- Film poster
- Directed by: Francesco Rosi
- Written by: Pedro Beltrán Ricardo Muñoz Suay Pere Portabella Francesco Rosi
- Starring: Miguel Mateo 'Miguelín'
- Cinematography: Pasqualino De Santis Gianni Di Venanzo Aiace Parolin
- Edited by: Mario Serandrei
- Music by: Piero Piccioni
- Release date: 3 March 1965;
- Running time: 110 minutes
- Country: Italy
- Language: Italian

= The Moment of Truth (1965 film) =

1965 film

The Moment of Truth (Il momento della verità) is a 1965 Italian drama film directed by Francesco Rosi. It was entered into the 1965 Cannes Film Festival.

==Plot==
Miguel leaves the countryside because he doesn't want to become a poor farmer like his father.

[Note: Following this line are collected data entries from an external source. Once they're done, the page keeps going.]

Lemma getUsageTrends_projection_witness :
  let q := Nat.iter 10 trackAPICall (new 0 5000 50) in
  lastReset q <= 1800000 /\ 0 <= dailyUsage q /\
  (projectedDailyUsage (getUsageTrends 1800000 q) == 240)%Q.
Proof.
  intros q.
  assert (H1 : lastReset q <= 1800000) by (vm_compute; discriminate).
  assert (H2 : 0 <= dailyUsage q) by (vm_compute; discriminate).
  split; [exact H1 |]. split; [exact H2 |].
  destruct (getUsageTrends_projection 1800000 q H1 H2) as (_ & _ & _ & _ & _ & Hfirst).
  rewrite Hfirst by (vm_compute; discriminate).
  vm_compute. reflexivity.
Defined.

End QuotaExtras.

(** ** rateLimiter: what every schedule of tasks keeps *)

Section LimiterExtras.
Import RateLimiter LimiterStatus.

(** The per-second counterpart of the daily budget. *)
Lemma loopTurn_second (w : World) :
  0 <= perSecondCalls (limiter w) <= maxPerSecond (limiter w) ->
  0 <= perSecondCalls (limiter (loopTurn w)) <= maxPerSecond (limiter (loopTurn w)).
Proof.
  intros Hinv. unfold loopTurn.
  destruct (requestQueue (limiter w)) as [| next rest]; cbn; [exact Hinv |].
  destruct (canMakeRequest (limiter w)) eqn:Hcan; cbn; [| exact Hinv].
  apply canMakeRequest_true in Hcan. lia.
Qed.

Lemma processQueue_second (w : World) :
  0 <= perSecondCalls (limiter w) <= maxPerSecond (limiter w) ->
  0 <= perSecondCalls (limiter (processQueue w))
    <= maxPerSecond (limiter (processQueue w)).
Proof.
  intros Hinv. unfold processQueue.
  destruct (isProcessing (limiter w) || _); [exact Hinv |].
  apply loopTurn_second. exact Hinv.
Qed.

Lemma step_second (t : task) (w w' : World) :
  step t w = Some w' ->
  0 <= perSecondCalls (limiter w) <= maxPerSecond (limiter w) ->
  0 <= perSecondCalls (limiter w') <= maxPerSecond (limiter w').
Proof.
  destruct t; cbn.
  - intros [= <-] Hinv. unfold waitForSlot.
    destruct (canMakeRequest (limiter w)) eqn:Hcan.
    + apply canMakeRequest_true in Hcan. cbn. lia.
    + apply processQueue_second. exact Hinv.
  - destruct (isProcessing (limiter w)); [| discriminate].
    intros [= <-]. apply loopTurn_second.
  - destruct (retryTimers w) as [| n]; [discriminate |].
    intros [= <-] Hinv. apply processQueue_second. exact Hinv.
  - intros [= <-] Hinv. exact Hinv.
  - intros [= <-] Hinv. cbn. lia.
  - intros [= <-] Hinv. exact Hinv.
Qed.

Lemma step_keeps_maxPerSecond (t : task) (w w' : World) :
  step t w = Some w' -> maxPerSecond (limiter w') = maxPerSecond (limiter w).
Proof.
  destruct t; cbn.
  - intros [= <-]. unfold waitForSlot, processQueue, loopTurn.
    repeat (match goal with |- context [if ?b then _ else _] => destruct b end
            || match goal with |- context [match ?l with [] => _ | _ :: _ => _ end] =>
                 destruct l
               end); reflexivity.
  - destruct (isProcessing (limiter w)); [| discriminate].
    intros [= <-]. unfold loopTurn.
    destruct (requestQueue (limiter w)); [reflexivity |].
    destruct (canMakeRequest (limiter w)); reflexivity.
  - destruct (retryTimers w) as [| n]; [discriminate |].
    intros [= <-]. unfold processQueue, loopTurn; cbn.
    destruct (isProcessing (limiter w) || _); [reflexivity |].
    destruct (requestQueue (limiter w)); [reflexivity |]. cbn.
    match goal with |- context [if ?b then _ else _] => destruct b end; reflexivity.
  - intros [= <-]. reflexivity.
  - intros [= <-]. reflexivity.
  - intros [= <-]. reflexivity.
Qed.

Lemma run_second (schedule : list task) (w : World) :
  0 <= perSecondCalls (limiter w) <= maxPerSecond (limiter w) ->
  0 <= perSecondCalls (limiter (run schedule w))
    <= maxPerSecond (limiter (run schedule w)) /\
  maxPerSecond (limiter (run schedule w)) = maxPerSecond (limiter w).
Proof.
  revert w. induction schedule as [| t rest IH]; intros w Hinv; [by split |].
  cbn. destruct (step t w) as [w' |] eqn:Hstep; cbn; [| by apply IH].
  destruct (IH w' (step_second _ _ _ Hstep Hinv)) as [H1 H2].
  split; [exact H1 |]. rewrite H2. eapply step_keeps_maxPerSecond. exact Hstep.
Qed.

(** After any schedule the status of a limiter created with non-negative
    ceilings reports usages within the ceilings and remaining quotas that
    are never negative; used and remaining add up to the ceilings. *)
Theorem limiter_status_within_ceilings (now maxPerSecond maxPerDay : Z)
    (schedule : list task) :
  0 <= maxPerSecond -> 0 <= maxPerDay ->
  let status := getQuotaStatus (limiter (run schedule (boot now maxPerSecond maxPerDay))) in
  0 <= perSecondUsed status <= maxPerSecond /\
  0 <= dailyUsed status <= maxPerDay /\
  0 <= perSecondRemaining status /\
  0 <= dailyRemaining status /\
  perSecondUsed status + perSecondRemaining status = maxPerSecond /\
  dailyUsed status + dailyRemaining status = maxPerDay.
Proof.
  intros Hs Hd status. subst status. unfold getQuotaStatus; cbn.
  set (w := run schedule (boot now maxPerSecond maxPerDay)).
  destruct (run_second schedule (boot now maxPerSecond maxPerDay)) as [Hsec Hmax];
    [cbn; lia |].
  fold w in Hsec, Hmax. cbn in Hmax.
  assert (Hday : withinDailyBudget (limiter w)).
  { apply run_preserves_budget. unfold withinDailyBudget; cbn. lia. }
  pose proof (run_keeps_maxPerDay schedule (boot now maxPerSecond maxPerDay)) as Hmd.
  fold w in Hmd. cbn in Hmd. unfold withinDailyBudget in Hday.
  rewrite Hmax in *. rewrite Hmd in *. lia.
Qed.

Lemma limiter_status_within_ceilings_witness :
  let schedule := [CallWaitForSlot 1%nat; CallWaitForSlot 2%nat; CallWaitForSlot 3%nat] in
  let status := getQuotaStatus (limiter (run schedule (boot 0 2 5))) in
  0 <= 2 /\ 0 <= 5 /\
  perSecondUsed status = 2 /\ perSecondRemaining status = 0 /\
  0 <= dailyRemaining status.
Proof.
  intros schedule status.
  assert (H2 : 0 <= 2) by lia. assert (H5 : 0 <= 5) by lia.
  split; [exact H2 |]. split; [exact H5 |].
  split; [vm_compute; reflexivity |]. split; [vm_compute; reflexivity |].
  exact (proj1 (proj2 (proj2 (proj2
    (limiter_status_within_ceilings 0 2 5 schedule H2 H5))))).
Defined.

(** Running the loop of [processQueue] moves callers from the head of the
    queue to the resolved promises and changes nothing else of the two
    lists. *)
Lemma loopTurn_conserves (w : World) :
  (resolved (loopTurn w) ++ requestQueue (limiter (loopTurn w)))%list
  = (resolved w ++ requestQueue (limiter w))%list.
Proof.
  unfold loopTurn.
  destruct (requestQueue (limiter w)) as [| next rest] eqn:Hq; cbn.
  - by rewrite Hq.
  - destruct (canMakeRequest (limiter w)); cbn.
    + by rewrite <- app_assoc.
    + by rewrite Hq.
Qed.

Lemma processQueue_conserves (w : World) :
  (resolved (processQueue w) ++ requestQueue (limiter (processQueue w)))%list
  = (resolved w ++ requestQueue (limiter w))%list.
Proof.
  unfold processQueue.
  destruct (isProcessing (limiter w) || _); [reflexivity |].
  rewrite loopTurn_conserves. reflexivity.
Qed.

Lemma step_conserves (t : task) (w w' : World) :
  step t w = Some w' ->
  (resolved w' ++ requestQueue (limiter w'))%list
  ≡ₚ (resolved w ++ requestQueue (limiter w) ++ callersOf [t])%list.
Proof.
  destruct t; cbn.
  - intros [= <-]. unfold waitForSlot.
    destruct (canMakeRequest (limiter w)); cbn.
    + rewrite <- !app_assoc. apply Permutation_app_head, Permutation_app_comm.
    + rewrite processQueue_conserves. cbn. reflexivity.
  - destruct (isProcessing (limiter w)); [| discriminate].
    intros [= <-]. rewrite loopTurn_conserves, app_nil_r. reflexivity.
  - destruct (retryTimers w) as [| n]; [discriminate |].
    intros [= <-]. rewrite processQueue_conserves, app_nil_r. reflexivity.
  - intros [= <-]. cbn. by rewrite app_nil_r.
  - intros [= <-]. cbn. by rewrite app_nil_r.
  - intros [= <-]. cbn. by rewrite app_nil_r.
Qed.

Lemma run_conserves (schedule : list task) (w : World) :
  (resolved (run schedule w) ++ requestQueue (limiter (run schedule w)))%list
  ≡ₚ (resolved w ++ requestQueue (limiter w) ++ callersOf schedule)%list.
Proof.
  revert w. induction schedule as [| t rest IH]; intros w.
  - cbn. by rewrite app_nil_r.
  - cbn [run].
    assert (Hcons : callersOf (t :: rest) = (callersOf [t] ++ callersOf rest)%list).
    { unfold callersOf. cbn. destruct t; reflexivity. }
    rewrite Hcons.
    destruct (step t w) as [w' |] eqn:Hstep; cbn [default].
    + rewrite IH. rewrite !app_assoc. apply Permutation_app_tail.
      rewrite <- app_assoc. by apply step_conserves.
    + rewrite IH.
      assert (callersOf [t] = []) as ->.
      { destruct t; try reflexivity. cbn in Hstep. discriminate. }
      reflexivity.
Qed.

(** No caller is lost and none is admitted twice: after any schedule the
    resolved promises together with the queue are exactly the callers of
    [waitForSlot], each as often as it called. *)
Theorem limiter_conserves_callers (now maxPerSecond maxPerDay : Z)
    (schedule : list task) :
  let w := run schedule (boot now maxPerSecond maxPerDay) in
  (resolved w ++ requestQueue (limiter w))%list ≡ₚ callersOf schedule.
Proof.
  cbv zeta. rewrite run_conserves. reflexivity.
Qed.
Lemma C6_vegetation_breakpoints_witness :
  classify_vegetation 0.15 = "Water/Built-up" /\
  classify_vegetation 0.2 = "Barren/Sparse" /\
  classify_vegetation 0.4 = "Moderate Vegetation" /\
  classify_vegetation 0.65 = "Dense Vegetation".
Proof.
  split; [| split; [| split]].
  - apply (proj1 (C6_vegetation_breakpoints 0.15)). reflexivity.
  - apply (proj1 (proj2 (C6_vegetation_breakpoints 0.2))); reflexivity.
  - apply (proj1 (proj2 (proj2 (C6_vegetation_breakpoints 0.4)))); reflexivity.
  - apply (proj2 (proj2 (proj2 (C6_vegetation_breakpoints 0.65)))). reflexivity.
Defined.

(** C7: the recommendation function implements exactly the 2-level
    decision: zone 0 with ndvi < 0.3 returns the urgent-greening message,
    zone 0 otherwise the ventilation/water-feature message, zone 1 with
    ndvi < 0.4 the increase-vegetation message, zone 1 otherwise the
    maintain-and-monitor message, and zone 2 the generic maintenance
    message without consulting the vegetation index. *)
Theorem C7_recommendation_decision (x : float) :
  ((x <? 0.3)%float = true ->
   get_recommendation 0 x = "Plant more trees and create green spaces urgently") /\
  ((x <? 0.3)%float = false ->
   get_recommendation 0 x = "Improve ventilation and add water features") /\
  ((x <? 0.4)%float = true ->
   get_recommendation 1 x = "Increase vegetation cover and add shade structures") /\
  ((x <? 0.4)%float = false ->
   get_recommendation 1 x = "Maintain current green cover and monitor temperature") /\
  get_recommendation 2 x = "Maintain existing vegetation and urban planning".
Proof.
  unfold get_recommendation. cbn [Z.eqb Pos.eqb].
  repeat split; now intros ->.
Qed.

Lemma C7_recommendation_decision_witness :
  get_recommendation 0 0.1 = "Plant more trees and create green spaces urgently" /\
  get_recommendation 0 0.3 = "Improve ventilation and add water features" /\
  get_recommendation 1 0.35 = "Increase vegetation cover and add shade structures" /\
  get_recommendation 1 0.4 = "Maintain current green cover and monitor temperature" /\
  get_recommendation 2 0.1 = get_recommendation 2 0.8.
Proof.
  split; [| split; [| split; [| split]]].
  - apply (proj1 (C7_recommendation_decision 0.1)). reflexivity.
  - apply (proj1 (proj2 (C7_recommendation_decision 0.3))). reflexivity.
  - apply (proj1 (proj2 (proj2 (C7_recommendation_decision 0.35)))). reflexivity.
  - apply (proj1 (proj2 (proj2 (proj2 (C7_recommendation_decision 0.4))))).
    reflexivity.
  - rewrite (proj2 (proj2 (proj2 (proj2 (C7_recommendation_decision 0.1))))).
    rewrite (proj2 (proj2 (proj2 (proj2 (C7_recommendation_decision 0.8))))).
    reflexivity.
Defined.
Definition a15_daughterboard : VEDBoardInfo :=
  mkBoard motherboard_aseries_map 0x80000000 0x2c002000 0x14000237 a15_voltages a15_clocks.

(** [QEMUMachineInitArgs], as far as the board reads it. *)
Record QEMUMachineInitArgs : Set := mkArgs {
  args_ram_size : Z;
  cpu_model : option string;
  args_kernel_filename : option string;
  args_kernel_cmdline : option string;
  args_initrd_filename : option string
}.

Inductive fdt_value : Set :=
| PropString (s : string)
| PropCells (cells : list Z)
| PropSizedCells (cells : list (Z * Z)).

Inductive call : Set :=
| cpu_arm_init_call (model : string)
| fprintf_stderr (msg : string)
| exit (code : Z)
| memory_region_init_ram (name : string) (size : Z)
| vmstate_register_ram_global (name : string)
| memory_region_add_subregion (offset : Z) (name : string)
| qdev_create (name : string)
| qdev_prop_set_uint32 (dev prop : string) (value : Z)
| qdev_init_nofail (dev : string)
| sysbus_mmio_map (dev : string) (n addr : Z)
| sysbus_connect_irq (dev : string) (n : Z)
| sysbus_create_simple (name : string) (addr pic_index : Z)
| arm_load_kernel (info : arm_boot_info)
| qemu_fdt_getprop_cell (node prop : string)
| fdt_node_offset_by_compatible (compat : string)
| fdt_get_phandle (offset : Z)
| qemu_fdt_add_subnode (node : string)
| qemu_fdt_setprop (node prop : string) (v : fdt_value).

Inductive ending : Set := Returned | Exited.

(** The values [i] of [for (i = 0; i < n; i++)]. *)
Definition counting (n : Z) : list Z := map Z.of_nat (seq 0 (Z.to_nat n)).

(** [printf]'s [%PRIx64] and [%d]. *)
Definition PRIx64 (z : Z) : string :=
  match z with
  | Z0 => "0"%string
  | Zpos p => HexString.Raw.of_pos p ""
  | Zneg _ => ""%string
  end.

Definition percent_d (z : Z) : string := DecimalString.NilZero.string_of_int (Z.to_int z).

(** The bus devices created, in order: address and line of the
    interrupt controller. *)
Definition bus_devices (calls : list call) : list (string * Z * Z) :=
  flat_map (fun c => match c with
                     | sysbus_create_simple name addr idx => [(name, addr, idx)]
                     | _ => []
                     end) calls.

Definition virtio_transports (calls : list call) : list (Z * Z) :=
  flat_map (fun d => let '(name, addr, idx) := d in
                     if String.eqb name "virtio-mmio" then [(addr, idx)] else [])
    (bus_devices calls).

(** The nodes added to the device tree, in order, with the address and
    the size of [reg] and the middle cell of [interrupts]. *)
Fixpoint virtio_nodes (calls : list call) : list (string * Z * Z * Z) :=
  match calls with
  | qemu_fdt_add_subnode node
      :: qemu_fdt_setprop _ _ (PropString _)
      :: qemu_fdt_setprop node1 _ (PropSizedCells [(_, addr); (_, size)])
      :: qemu_fdt_setprop _ _ (PropCells [_])
      :: qemu_fdt_setprop node2 _ (PropCells [_; irq; _])
      :: rest =>
      if String.eqb node node1 && String.eqb node node2
      then (node, addr, size, irq) :: virtio_nodes rest
      else virtio_nodes rest
  | _ :: rest => virtio_nodes rest
  | [] => []
  end.

Definition is_fdt_change (c : call) : bool :=
  match c with
  | qemu_fdt_add_subnode _ | qemu_fdt_setprop _ _ _ => true
  | _ => false
  end.

Section Board.

(** The surroundings: the number of CPUs asked for, whether a CPU model
    is known, and what the device tree functions return. *)
Variable smp_cpus : Z.
Variable cpu_arm_init : string -> bool.
Variable getprop_cell : string -> string -> Z.
Variable node_offset_by_compatible : string -> Z.
Variable get_phandle : Z -> Z.
Variable fdt_result : call -> Z.

(** The result tells how the function ends; [exit] ends it. *)
Definition a15_daughterboard_init (ram_size : Z) (cpu_model : option string)
  : list call * ending :=
  let cpu_model := match cpu_model with
                   | Some model => model
                   | None => "cortex-a15"%string
                   end in
  if (0 <? smp_cpus) && negb (cpu_arm_init cpu_model) then
    ([cpu_arm_init_call cpu_model;
      fprintf_stderr "Unable to find CPU definition";
      exit 1], Exited)
  else
    let cpus := map (fun _ => cpu_arm_init_call cpu_model) (counting smp_cpus) in
    let rsz := to_uint64 ram_size in
    if rsz >? 30 * 1024 * 1024 * 1024 then
      (cpus ++ [fprintf_stderr "vexpress-a15: cannot model more than 30GB RAM"; exit 1],
       Exited)
    else
      (cpus ++
       [memory_region_init_ram "vexpress.highmem" ram_size;
        vmstate_register_ram_global "vexpress.highmem";
        memory_region_add_subregion 0x80000000 "vexpress.highmem";
        qdev_create "a15mpcore_priv";
        qdev_prop_set_uint32 "a15mpcore_priv" "num-cpu" (to_uint32 smp_cpus);
        qdev_init_nofail "a15mpcore_priv";
        sysbus_mmio_map "a15mpcore_priv" 0 0x2c000000] ++
       map (sysbus_connect_irq "a15mpcore_priv") (counting smp_cpus) ++
       [memory_region_init_ram "vexpress.a15sram" 0x10000;
        vmstate_register_ram_global "vexpress.a15sram";
        memory_region_add_subregion 0x2e000000 "vexpress.a15sram"],
       Returned).

Definition lionhead_common_init (daughterboard : VEDBoardInfo) (args : QEMUMachineInitArgs)
  : list call * ending :=
  let map_ := motherboard_map daughterboard in
  let '(calls, e) := a15_daughterboard_init (args_ram_size args) (cpu_model args) in
  match e with
  | Exited => (calls, Exited)
  | Returned =>
      let sys_id := 0x1190f500 in
      let sysctl := "realview_sysctl"%string in
      let bootinfo :=
        mkBoot (args_ram_size args) (args_kernel_filename args) (args_kernel_cmdline args)
          (args_initrd_filename args) (to_int smp_cpus) LIONHEAD_BOARD_ID
          (db_loader_start daughterboard) (at_index map_ VE_SRAM)
          (to_uint64 (at_index map_ VE_SYSREGS + 0x30))
          (db_gic_cpu_if_addr daughterboard) in
      (calls ++
       [qdev_create sysctl;
        qdev_prop_set_uint32 sysctl "sys_id" sys_id;
        qdev_prop_set_uint32 sysctl "proc_id" (proc_id daughterboard);
        qdev_prop_set_uint32 sysctl "len-db-voltage"
          (Z.of_nat (List.length (voltages daughterboard)))] ++
       map (fun i => qdev_prop_set_uint32 sysctl
                       ("db-voltage[" ++ percent_d i ++ "]")
                       (nth (Z.to_nat i) (voltages daughterboard) 0))
         (counting (Z.of_nat (List.length (voltages daughterboard)))) ++
       [qdev_prop_set_uint32 sysctl "len-db-clock"
          (Z.of_nat (List.length (clocks daughterboard)))] ++
       map (fun i => qdev_prop_set_uint32 sysctl
                       ("db-clock[" ++ percent_d i ++ "]")
                       (nth (Z.to_nat i) (clocks daughterboard) 0))
         (counting (Z.of_nat (List.length (clocks daughterboard)))) ++
       [qdev_init_nofail sysctl;
        sysbus_mmio_map sysctl 0 (at_index map_ VE_SYSREGS);
        sysbus_create_simple "goldfish_audio" (at_index map_ GOLDFISH_AUDIO) 11;
        sysbus_create_simple "goldfish_battery" (at_index map_ GOLDFISH_BATTERY) 9;
        sysbus_create_simple "pl050_keyboard" (at_index map_ VE_KMI0) 12;
        sysbus_create_simple "pl050_mouse" (at_index map_ VE_KMI1) 13;
        sysbus_create_simple "pl011" (at_index map_ VE_UART0) 5;
        sysbus_create_simple "pl011" (at_index map_ VE_UART1) 6;
        sysbus_create_simple "pl011" (at_index map_ VE_UART2) 7;
        sysbus_create_simple "pl011" (at_index map_ VE_UART3) 8;
        sysbus_create_simple "sp804" (at_index map_ VE_TIMER01) 2;
        sysbus_create_simple "sp804" (at_index map_ VE_TIMER23) 3;
        sysbus_create_simple "pl031" (at_index map_ VE_RTC) 4;
        sysbus_create_simple "goldfish_fb" (at_index map_ GOLDFISH_FB) 14;
        memory_region_init_ram "vexpress.sram" 0x2000000;
        vmstate_register_ram_global "vexpress.sram";
        memory_region_add_subregion (at_index map_ VE_SRAM) "vexpress.sram"] ++
       map (fun i => sysbus_create_simple "virtio-mmio"
                       (to_uint64 (at_index map_ VE_VIRTIO + 0x200 * i))
                       (to_int (40 + i)))
         (counting NUM_VIRTIO_TRANSPORTS) ++
       [arm_load_kernel bootinfo],
       Returned)
  end.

In the big city he tries everything to make it but accomplishes nothing until he becomes a bullfighter.

==Cast==
- Miguel Mateo 'Miguelín' as Miguel Romero 'Miguelín'
- José Gómez Sevillano
- Pedro Basauri 'Pedrucho' as himself
- Linda Christian as Linda, American woman
- Curro Carmona
- Luque Gago
- Salvador Mateo
- Gregorio Sánchez

== Reception ==

On Rotten Tomatoes, the film has an aggregate score of 80% based on 8 positive and 2 negative critic reviews.